Mole, der tiefgrabende Autor zahlreicher kleiner Senfblog-Meisterstücke, schuldet mir jetzt gerade 13,50€ und was viel mehr wiegt, 119 Minuten plus 45 Minuten Hin– und Rückfahrt, also 164 Minuten meines Lebens (Danke für den Tipp!). So teuer und lang ist Detlev Bucks 3D-Film „Die Vermessung der Welt“. Die Adaption von dem Weltbestseller schrieb Regisseur Buck zusammen mit dem Autor des Originals von 2005, Daniel Kehlmann. Das könnte bei anderen Filmen helfen, also dass der Buchautor beteiligt ist, hier hat es mit zu einem der seltsamsten Filme der letzten Jahre beigetragen. Ich meine nicht dieses „Lynch-seltsam“ sondern eher „Was tue ich mir hier gerade an-seltsam“. Ich habe das Buch vor dem Film nicht gelesen, bin aber auch der Meinung, dass für eine Film-Kritik das nicht nötig ist, da (wie es in dem sehr empfehlenswertem Podcast „Filmspotting“ immer wieder heißt) „a film is a film and a film is a film“. Der Film hat bis heute bei einem Budget von 10,5Millionen Euro mit 392.000 Zuschauer (http://www.filmstarts.de/kritiken/198902.html) mehr als deutlich sein Ziel verfehlt und ich hoffe mit dieser Kritik die Gründe offenzulegen, warum dieser Film verdientermaßen so floppt.
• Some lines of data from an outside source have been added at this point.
(* ===== verification/Lanes.v ===== *)
(** * The handlers and the pools

    Every handler of the data socket, of the control API, of the account page and of the
    administration API takes its permits in the order of [rank] and returns them all. *)

From Stdlib Require Import ZArith Lia List String Bool.
From stdpp Require Import base list strings gmap.
From S2P Require Import Prelude Sql Model Auth Accounts Io Text Config Json Limits Reservations Protocol World ProtocolSpec.
From S2P Require Import Control ControlSpec Admin AdminSpec Snapshot Pools PoolsSpec.

Local Open Scope Z_scope.

(** ** The commands of the data socket and of the control API *)
Definition is_granted (a : acquired) : bool := match a with Granted => true | _ => false end.
Definition cmd_use (X : Type) (c : cmd X) : use :=
  match c with
  | SessionActive _ _ | RenewSession _ _ _ | Lookup _ _ | CurrentVersion _ | ReplayPage _ _ _ _ | AddEmpty _ _ _ _
  | AddFile _ _ _ _ _ | StoredSizes _ | SizeReport _ | Usernames _ | GetPullInfo _ | ContentChunk _ _ _ | History _ _ _ _
  | DeletedPage _ _ _ | Restore _ _ _ _ _ _ | Purge _ _ _ => Database
  | LockCommits => Take CommitOrder 1
  | UnlockCommits => Give CommitOrder 1
  | AcquireBulk => Take BulkMemory 1
  | DropBulk => Give BulkMemory 1
  | AcquirePull => Take Pulls 1
  | DropPull => Give Pulls 1
  | AcquireLarge => Take LargeResponses 1
  | DropLarge => Give LargeResponses 1
  | _ => Local
  end.
Definition cmd_granted (X : Type) (c : cmd X) : X -> bool :=
  match c in cmd X return X -> bool with
  | AcquireBulk | AcquirePull | AcquireLarge => is_granted
  | _ => fun _ => true
  end.
Lemma cmd_answerable X (c : cmd X) : exists x, cmd_granted X c x = true.
Proof.
  destruct c; first [by exists tt | by exists true | by exists Granted | by exists (Err (Bail "")) | by exists ChannelClosed
                    | by exists None | by exists (0, 0) ].
Qed.
#[export] Instance cmd_pooled : Pooled cmd := {| use_of := cmd_use; granted := cmd_granted; answerable := cmd_answerable |}.

Definition ctl_use (X : Type) (c : ctl X) : use :=
  match c with
  | AcquireCheck => Take AuthChecks 1
  | DropCheck => Give AuthChecks 1
  | AcquirePasswordMemory => Take BulkMemory ARGON2_MEMORY_PERMITS
  | DropPasswordMemory => Give BulkMemory ARGON2_MEMORY_PERMITS
  | LockCommit => Take CommitOrder 1
  | UnlockCommit => Give CommitOrder 1
  | SigninCandidate _ | IssueSession _ _ | SelfRegistrationEnabled | CreateSelfRegistered _ _ _ | AuthRenew _ _ | AuthOnly _
  | RevokeSession _ | ListVaults _ | ListShared _ | ListShares _ _ | Invite _ _ _ _ | OwnerOf _ | RemoveShare _ _ _ _
  | CreateVault _ _ _ | FindAuthorized _ _ | BindKeyhash _ _ _ _ | FindOwned _ _ | MigrateVault _ _ _ _ | RenameVault _ _ _ _
  | DeleteVault _ _ _ | SetSelfRegistration _ _ => Database
  | _ => Local
  end.
Definition ctl_granted (X : Type) (c : ctl X) : X -> bool :=
  match c in ctl X return X -> bool with
  | AcquireCheck => fun x => x
  | AcquirePasswordMemory => fun x => match x with Ok b => b | Err _ => false end
  | _ => fun _ => true
  end.
Lemma ctl_answerable X (c : ctl X) : exists x, ctl_granted X c x = true.
Proof. by exists (demo_choose X c); destruct c. Qed.
#[export] Instance ctl_pooled : Pooled ctl := {| use_of := ctl_use; granted := ctl_granted; answerable := ctl_answerable |}.

(** ** The discipline as a monitor of the handlers *)
Section Monitor.
Context {E : Type -> Type} `{Pooled E}.
Definition pool_allowed (X : Type) (h : permits) (c : E X) : Prop :=
  match use_of c with
  | Local | Database => below DbWorkers h
  | Take p n => 1 <= n <= capacity p /\ p <> DbWorkers /\ below p h
  | Give p n => In (p, n) h
  end.
Definition pool_next (X : Type) (h : permits) (c : E X) (x : X) : permits :=
  match use_of c with
  | Local | Database => h
  | Take p n => if granted c x then (p, n) :: h else h
  | Give p n => give_back (p, n) h
  end.
Lemma wp_ordered {A} (p : io E A) h :
  wp (fun _ _ _ => True) pool_allowed pool_next p (fun h' _ => h' = []) h -> ordered h (lane_of p).
Proof.
  revert h. induction p as [a|X c k IH]; intros h; cbn [wp lane_of ordered]; [done|]. intros [Ha Hk].
  split; [apply answerable|]. unfold pool_allowed, pool_next in *. destruct (use_of c).
  - split; [done|]. intros x. by apply IH, Hk.
  - split; [done|]. intros x. by apply IH, Hk.
  - destruct Ha as (Hn & Hp & Hb). split_and!; [lia..|done|done|]. intros x. by apply IH, Hk.
  - split; [done|]. intros x. by apply IH, Hk.
Qed.
End Monitor.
„Die Vermessung der Welt“ erzählt in extrem gerafften und sehr eigenartig ausgewählten Episoden die Biografien von dem Naturforscher Alexander von Humboldt (Albrecht Schuch, „Neue Vahr Süd“) und dem Mathematiker Carl Friedrich Gauß (Florian David Fitz „Vincent will Meer“). Der komplette Plot wird chronologisch erzählt, beginnend in den Kinderjahren beider und steuert dann auf die erste Begegnung der beiden Genies am Ende ihres Lebens zu. Die beiden Erzählstränge kontrastieren sich stark, so stammt Gauß aus ärmsten Verhältnissen und kann nur durch ein königliches Stipendium seinen Forschungen Zuhause im eigenen Land nachgehen. Humboldt ist von Anfang an an der Natur begeistert und bereist mit dem Geld seiner adligen Familie ferne Länder. Nachdem Buck in gefühlten 7 Minuten die Kindheit der beiden Wissenschaftler abgehakt hat springt der Film und beide sind junge Erwachsene. Die Geschichte um Humboldt konzentriert sich auf seine Südamerika-Reisen mit dem Franzosen Bonpland (Jérémy Kapone, „LOL (Laughing Out Loud)“), während bei Gauß seine Vermessung der Welt komplett im Kopf erledigt wird und die Liebesgeschichte zur jungen Frau Johanna im Fokus steht. Ehrlich gesagt fiel mir eine Synopsis noch nie so schwer wie in diesem Fall, weil der Film so dermaßen sorglos und unbedeutend daher kommt. Keiner Episode wird die nötige Aufmerksamkeit geschenkt und irgendwie ist es ein einziger Sprint durch die Geschichte. Ich bin mir immer noch nicht sicher, ob ich einen Kinderfilm oder einen Softporno gesehen habe, vielleicht war es auch eine dieser schrecklichen Dokumentationen mit Schauspielern. Als Nebendarsteller sehen wir u.a. Katharina Thalbach als Gauß Mutter, Theater-Star Michael Maertens als Herzog von Braunschweig, David Kross als Gauß Sohn und Vicky Krieps als Gauß Ehefrau ihre Paychecks abholen.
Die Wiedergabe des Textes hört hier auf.